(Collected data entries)
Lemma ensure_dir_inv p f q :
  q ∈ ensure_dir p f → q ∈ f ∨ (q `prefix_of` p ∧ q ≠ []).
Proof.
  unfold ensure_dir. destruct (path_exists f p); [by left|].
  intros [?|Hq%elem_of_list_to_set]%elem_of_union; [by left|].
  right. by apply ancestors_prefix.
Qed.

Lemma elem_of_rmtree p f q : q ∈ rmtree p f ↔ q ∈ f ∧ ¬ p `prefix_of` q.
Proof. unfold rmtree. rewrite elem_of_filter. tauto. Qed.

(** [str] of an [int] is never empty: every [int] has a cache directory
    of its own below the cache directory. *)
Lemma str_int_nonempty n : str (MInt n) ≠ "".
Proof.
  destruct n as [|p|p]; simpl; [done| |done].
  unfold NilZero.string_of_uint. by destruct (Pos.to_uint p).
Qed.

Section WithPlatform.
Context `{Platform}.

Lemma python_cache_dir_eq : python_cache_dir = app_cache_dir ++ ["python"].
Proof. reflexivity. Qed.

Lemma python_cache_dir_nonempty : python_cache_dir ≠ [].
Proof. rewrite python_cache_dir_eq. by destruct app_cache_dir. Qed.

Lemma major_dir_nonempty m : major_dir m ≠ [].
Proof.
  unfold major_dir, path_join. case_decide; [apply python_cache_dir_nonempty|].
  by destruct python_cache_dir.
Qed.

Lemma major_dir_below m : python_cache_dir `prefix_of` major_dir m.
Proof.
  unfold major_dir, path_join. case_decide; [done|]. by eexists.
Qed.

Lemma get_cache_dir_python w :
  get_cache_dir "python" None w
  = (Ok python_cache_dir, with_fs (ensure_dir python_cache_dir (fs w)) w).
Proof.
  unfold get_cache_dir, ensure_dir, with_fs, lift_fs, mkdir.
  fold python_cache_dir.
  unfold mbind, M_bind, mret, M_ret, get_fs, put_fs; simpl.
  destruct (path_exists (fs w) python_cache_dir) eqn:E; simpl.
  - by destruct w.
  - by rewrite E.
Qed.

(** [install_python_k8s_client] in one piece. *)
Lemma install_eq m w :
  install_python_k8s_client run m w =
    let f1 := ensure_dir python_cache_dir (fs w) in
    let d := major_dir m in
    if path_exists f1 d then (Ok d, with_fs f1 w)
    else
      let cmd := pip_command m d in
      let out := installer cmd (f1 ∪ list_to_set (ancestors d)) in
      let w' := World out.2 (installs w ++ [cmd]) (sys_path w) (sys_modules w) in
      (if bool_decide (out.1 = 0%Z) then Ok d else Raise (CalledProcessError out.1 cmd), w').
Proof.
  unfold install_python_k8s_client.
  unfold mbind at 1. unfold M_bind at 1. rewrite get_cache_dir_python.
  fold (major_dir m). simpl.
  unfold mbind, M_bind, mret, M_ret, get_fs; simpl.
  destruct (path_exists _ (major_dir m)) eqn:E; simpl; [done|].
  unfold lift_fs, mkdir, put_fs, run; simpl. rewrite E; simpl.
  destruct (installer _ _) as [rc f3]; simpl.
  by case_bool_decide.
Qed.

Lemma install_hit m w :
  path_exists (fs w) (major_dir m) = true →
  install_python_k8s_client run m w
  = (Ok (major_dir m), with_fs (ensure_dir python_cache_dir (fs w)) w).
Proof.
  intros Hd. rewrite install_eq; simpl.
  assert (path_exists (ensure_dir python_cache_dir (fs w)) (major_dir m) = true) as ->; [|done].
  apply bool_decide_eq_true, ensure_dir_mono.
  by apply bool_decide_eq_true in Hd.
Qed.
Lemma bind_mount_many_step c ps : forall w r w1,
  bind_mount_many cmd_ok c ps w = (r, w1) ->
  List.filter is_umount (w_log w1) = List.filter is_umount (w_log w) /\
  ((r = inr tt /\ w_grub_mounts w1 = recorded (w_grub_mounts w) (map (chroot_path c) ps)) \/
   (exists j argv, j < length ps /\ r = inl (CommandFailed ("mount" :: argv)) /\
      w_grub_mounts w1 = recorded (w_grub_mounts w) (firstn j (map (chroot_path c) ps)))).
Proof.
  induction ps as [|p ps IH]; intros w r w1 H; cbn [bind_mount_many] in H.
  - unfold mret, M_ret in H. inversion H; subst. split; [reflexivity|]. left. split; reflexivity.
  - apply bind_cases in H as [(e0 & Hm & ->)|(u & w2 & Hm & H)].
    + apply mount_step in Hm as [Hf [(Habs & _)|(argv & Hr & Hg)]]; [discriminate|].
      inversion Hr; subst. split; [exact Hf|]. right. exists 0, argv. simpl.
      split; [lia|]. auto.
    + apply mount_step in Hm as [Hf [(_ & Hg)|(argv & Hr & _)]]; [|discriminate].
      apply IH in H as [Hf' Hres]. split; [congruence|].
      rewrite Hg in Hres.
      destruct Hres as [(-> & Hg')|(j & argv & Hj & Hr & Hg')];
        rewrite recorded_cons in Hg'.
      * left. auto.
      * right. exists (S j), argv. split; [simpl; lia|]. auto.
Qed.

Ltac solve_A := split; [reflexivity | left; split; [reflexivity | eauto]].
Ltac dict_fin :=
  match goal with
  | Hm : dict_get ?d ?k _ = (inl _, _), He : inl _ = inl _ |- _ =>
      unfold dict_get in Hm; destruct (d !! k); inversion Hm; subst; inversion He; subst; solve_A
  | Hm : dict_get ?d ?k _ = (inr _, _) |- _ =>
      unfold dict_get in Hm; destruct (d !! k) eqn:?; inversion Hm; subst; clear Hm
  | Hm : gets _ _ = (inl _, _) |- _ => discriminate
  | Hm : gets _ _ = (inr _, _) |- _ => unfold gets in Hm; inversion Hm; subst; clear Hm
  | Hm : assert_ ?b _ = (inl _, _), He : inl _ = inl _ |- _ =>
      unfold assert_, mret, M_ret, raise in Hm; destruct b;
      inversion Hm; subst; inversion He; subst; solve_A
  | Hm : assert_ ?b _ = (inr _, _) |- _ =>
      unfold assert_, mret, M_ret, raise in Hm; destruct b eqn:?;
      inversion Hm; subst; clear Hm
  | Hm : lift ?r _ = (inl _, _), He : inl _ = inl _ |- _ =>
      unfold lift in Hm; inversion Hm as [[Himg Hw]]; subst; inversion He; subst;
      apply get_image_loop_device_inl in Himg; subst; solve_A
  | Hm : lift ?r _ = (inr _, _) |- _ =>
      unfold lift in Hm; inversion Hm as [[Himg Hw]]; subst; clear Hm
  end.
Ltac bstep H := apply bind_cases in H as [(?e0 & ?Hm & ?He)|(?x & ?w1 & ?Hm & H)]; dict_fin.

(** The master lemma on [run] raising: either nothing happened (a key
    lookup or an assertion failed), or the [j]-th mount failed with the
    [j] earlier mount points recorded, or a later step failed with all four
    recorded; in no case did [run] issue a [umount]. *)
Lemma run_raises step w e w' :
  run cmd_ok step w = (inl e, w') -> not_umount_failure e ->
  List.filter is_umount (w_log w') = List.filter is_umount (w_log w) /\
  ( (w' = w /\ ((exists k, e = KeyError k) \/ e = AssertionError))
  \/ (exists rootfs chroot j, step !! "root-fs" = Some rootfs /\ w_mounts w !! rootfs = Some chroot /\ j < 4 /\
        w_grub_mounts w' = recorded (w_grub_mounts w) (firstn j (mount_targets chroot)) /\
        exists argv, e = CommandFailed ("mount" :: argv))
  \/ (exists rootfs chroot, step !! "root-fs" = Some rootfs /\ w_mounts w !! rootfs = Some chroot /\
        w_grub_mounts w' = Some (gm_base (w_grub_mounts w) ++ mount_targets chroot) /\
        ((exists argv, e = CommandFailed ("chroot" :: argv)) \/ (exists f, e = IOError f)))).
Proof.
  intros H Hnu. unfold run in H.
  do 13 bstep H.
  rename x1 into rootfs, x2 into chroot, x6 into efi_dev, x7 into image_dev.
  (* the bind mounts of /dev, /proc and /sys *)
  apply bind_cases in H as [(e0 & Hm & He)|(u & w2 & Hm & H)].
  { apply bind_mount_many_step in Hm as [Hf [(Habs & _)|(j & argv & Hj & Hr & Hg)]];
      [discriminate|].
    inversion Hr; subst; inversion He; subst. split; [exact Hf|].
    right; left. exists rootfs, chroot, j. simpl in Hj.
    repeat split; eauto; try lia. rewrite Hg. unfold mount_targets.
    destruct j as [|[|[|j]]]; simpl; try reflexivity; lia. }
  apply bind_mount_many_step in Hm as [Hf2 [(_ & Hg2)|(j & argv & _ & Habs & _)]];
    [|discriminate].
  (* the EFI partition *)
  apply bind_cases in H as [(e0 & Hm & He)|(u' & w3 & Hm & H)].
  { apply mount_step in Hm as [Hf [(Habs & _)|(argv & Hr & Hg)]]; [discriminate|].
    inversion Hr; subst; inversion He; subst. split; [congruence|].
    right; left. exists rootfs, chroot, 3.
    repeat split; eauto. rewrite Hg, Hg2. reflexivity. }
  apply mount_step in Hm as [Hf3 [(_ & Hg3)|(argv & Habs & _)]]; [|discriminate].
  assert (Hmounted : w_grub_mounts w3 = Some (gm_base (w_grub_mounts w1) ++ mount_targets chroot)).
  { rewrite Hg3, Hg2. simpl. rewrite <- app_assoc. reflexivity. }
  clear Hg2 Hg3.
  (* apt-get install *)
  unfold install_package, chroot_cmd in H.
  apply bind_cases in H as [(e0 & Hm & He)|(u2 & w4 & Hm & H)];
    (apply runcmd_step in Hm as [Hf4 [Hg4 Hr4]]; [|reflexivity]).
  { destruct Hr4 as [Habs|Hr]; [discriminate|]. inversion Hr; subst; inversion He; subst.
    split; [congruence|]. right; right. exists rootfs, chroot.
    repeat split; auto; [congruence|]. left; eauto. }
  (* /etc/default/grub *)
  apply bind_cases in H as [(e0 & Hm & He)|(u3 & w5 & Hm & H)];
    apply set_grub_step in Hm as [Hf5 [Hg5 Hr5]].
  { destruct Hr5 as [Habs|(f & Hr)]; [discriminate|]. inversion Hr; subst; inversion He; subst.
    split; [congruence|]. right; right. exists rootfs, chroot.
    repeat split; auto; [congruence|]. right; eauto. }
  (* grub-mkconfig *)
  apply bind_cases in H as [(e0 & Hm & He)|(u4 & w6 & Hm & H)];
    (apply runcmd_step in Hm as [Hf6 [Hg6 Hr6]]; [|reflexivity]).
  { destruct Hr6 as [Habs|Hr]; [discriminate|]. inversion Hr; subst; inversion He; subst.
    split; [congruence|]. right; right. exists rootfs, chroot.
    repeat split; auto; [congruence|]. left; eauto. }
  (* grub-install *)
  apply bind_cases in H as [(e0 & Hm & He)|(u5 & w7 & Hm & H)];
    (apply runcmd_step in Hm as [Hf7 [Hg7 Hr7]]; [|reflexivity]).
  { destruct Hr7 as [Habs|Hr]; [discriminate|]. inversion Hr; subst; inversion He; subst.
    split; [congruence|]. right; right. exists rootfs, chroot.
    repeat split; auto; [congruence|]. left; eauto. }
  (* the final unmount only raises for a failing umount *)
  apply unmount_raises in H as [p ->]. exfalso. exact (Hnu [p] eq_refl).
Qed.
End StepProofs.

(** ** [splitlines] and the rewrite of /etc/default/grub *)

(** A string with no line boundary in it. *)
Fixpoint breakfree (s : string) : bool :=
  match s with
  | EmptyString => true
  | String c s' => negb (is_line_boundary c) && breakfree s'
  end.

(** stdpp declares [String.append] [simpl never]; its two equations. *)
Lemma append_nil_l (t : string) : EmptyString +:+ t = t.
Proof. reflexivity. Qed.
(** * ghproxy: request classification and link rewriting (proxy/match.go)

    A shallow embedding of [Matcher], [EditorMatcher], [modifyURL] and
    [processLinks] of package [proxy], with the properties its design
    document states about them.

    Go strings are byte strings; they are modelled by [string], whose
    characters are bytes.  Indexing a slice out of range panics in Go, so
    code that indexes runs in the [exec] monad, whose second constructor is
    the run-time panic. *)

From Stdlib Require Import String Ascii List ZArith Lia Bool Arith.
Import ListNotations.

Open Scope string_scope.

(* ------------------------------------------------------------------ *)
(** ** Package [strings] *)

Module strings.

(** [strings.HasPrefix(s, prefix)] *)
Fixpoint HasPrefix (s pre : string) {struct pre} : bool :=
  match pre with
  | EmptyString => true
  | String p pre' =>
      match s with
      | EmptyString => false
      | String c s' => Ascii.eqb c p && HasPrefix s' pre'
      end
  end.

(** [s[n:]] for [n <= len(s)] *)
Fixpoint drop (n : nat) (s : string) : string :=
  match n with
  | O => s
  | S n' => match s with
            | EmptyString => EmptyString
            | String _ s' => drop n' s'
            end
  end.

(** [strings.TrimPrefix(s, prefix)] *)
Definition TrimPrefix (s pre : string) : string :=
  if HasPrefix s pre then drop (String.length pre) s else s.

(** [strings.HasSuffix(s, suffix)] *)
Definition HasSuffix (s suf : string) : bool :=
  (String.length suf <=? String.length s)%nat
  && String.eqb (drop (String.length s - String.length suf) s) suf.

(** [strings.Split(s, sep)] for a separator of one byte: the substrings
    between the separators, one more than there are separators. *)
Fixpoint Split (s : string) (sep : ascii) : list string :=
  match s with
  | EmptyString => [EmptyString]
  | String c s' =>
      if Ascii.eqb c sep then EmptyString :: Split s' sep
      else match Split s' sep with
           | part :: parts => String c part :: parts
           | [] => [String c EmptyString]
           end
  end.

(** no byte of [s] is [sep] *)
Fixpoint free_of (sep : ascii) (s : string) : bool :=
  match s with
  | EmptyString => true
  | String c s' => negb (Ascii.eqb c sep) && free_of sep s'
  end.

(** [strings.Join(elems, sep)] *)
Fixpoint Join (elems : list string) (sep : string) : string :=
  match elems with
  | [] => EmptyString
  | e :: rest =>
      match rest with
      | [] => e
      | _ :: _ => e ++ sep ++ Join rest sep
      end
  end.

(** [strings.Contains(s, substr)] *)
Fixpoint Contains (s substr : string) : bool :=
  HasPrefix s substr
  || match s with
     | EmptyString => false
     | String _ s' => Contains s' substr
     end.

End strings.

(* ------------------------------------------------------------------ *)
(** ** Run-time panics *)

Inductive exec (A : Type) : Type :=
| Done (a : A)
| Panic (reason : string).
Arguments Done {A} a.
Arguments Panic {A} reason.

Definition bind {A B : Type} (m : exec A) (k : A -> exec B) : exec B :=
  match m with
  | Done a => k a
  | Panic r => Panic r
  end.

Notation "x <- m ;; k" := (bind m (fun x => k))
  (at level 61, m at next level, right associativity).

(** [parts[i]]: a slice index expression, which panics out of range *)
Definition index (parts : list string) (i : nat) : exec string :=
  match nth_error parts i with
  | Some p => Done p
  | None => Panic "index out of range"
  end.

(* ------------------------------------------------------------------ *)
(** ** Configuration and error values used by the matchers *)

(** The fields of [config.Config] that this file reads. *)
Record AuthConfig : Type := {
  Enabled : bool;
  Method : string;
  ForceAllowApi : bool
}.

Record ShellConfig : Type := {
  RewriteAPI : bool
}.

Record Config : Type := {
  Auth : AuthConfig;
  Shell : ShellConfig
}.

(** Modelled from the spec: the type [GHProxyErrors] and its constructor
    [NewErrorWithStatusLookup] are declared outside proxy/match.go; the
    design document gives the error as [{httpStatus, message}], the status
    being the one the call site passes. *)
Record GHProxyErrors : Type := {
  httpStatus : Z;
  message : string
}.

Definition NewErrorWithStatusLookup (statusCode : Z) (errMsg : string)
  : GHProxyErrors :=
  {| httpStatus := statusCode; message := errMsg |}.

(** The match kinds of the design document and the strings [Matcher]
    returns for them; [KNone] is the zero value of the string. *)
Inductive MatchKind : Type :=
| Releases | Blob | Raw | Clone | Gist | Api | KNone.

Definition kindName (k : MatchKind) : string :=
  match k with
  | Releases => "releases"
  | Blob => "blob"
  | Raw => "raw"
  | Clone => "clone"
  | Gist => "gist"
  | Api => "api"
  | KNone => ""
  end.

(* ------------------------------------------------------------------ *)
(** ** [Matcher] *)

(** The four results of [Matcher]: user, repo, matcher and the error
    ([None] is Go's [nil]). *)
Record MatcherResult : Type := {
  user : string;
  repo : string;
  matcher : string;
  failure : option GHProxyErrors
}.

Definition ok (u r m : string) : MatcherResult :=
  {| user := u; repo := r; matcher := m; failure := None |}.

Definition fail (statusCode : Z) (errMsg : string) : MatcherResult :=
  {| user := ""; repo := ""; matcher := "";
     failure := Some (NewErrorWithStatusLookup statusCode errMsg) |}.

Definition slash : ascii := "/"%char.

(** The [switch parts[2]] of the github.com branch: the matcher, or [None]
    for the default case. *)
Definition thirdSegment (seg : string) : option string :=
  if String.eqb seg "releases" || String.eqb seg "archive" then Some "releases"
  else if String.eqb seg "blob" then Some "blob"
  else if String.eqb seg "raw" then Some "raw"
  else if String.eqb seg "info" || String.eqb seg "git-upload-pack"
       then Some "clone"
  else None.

### Exercise aim
Those lines of the records that contain the string "Some" should be identified and copied.

### Answer to this task
  \/ (exists rootfs chroot j, step !! "root-fs" = Some rootfs /\ w_mounts w !! rootfs = Some chroot /\ j < 4 /\
  \/ (exists rootfs chroot, step !! "root-fs" = Some rootfs /\ w_mounts w !! rootfs = Some chroot /\
        w_grub_mounts w' = Some (gm_base (w_grub_mounts w) ++ mount_targets chroot) /\
  assert (Hmounted : w_grub_mounts w3 = Some (gm_base (w_grub_mounts w1) ++ mount_targets chroot)).
  | Some p => Done p
     failure := Some (NewErrorWithStatusLookup statusCode errMsg) |}.
  if String.eqb seg "releases" || String.eqb seg "archive" then Some "releases"
  else if String.eqb seg "blob" then Some "blob"
  else if String.eqb seg "raw" then Some "raw"
       then Some "clone"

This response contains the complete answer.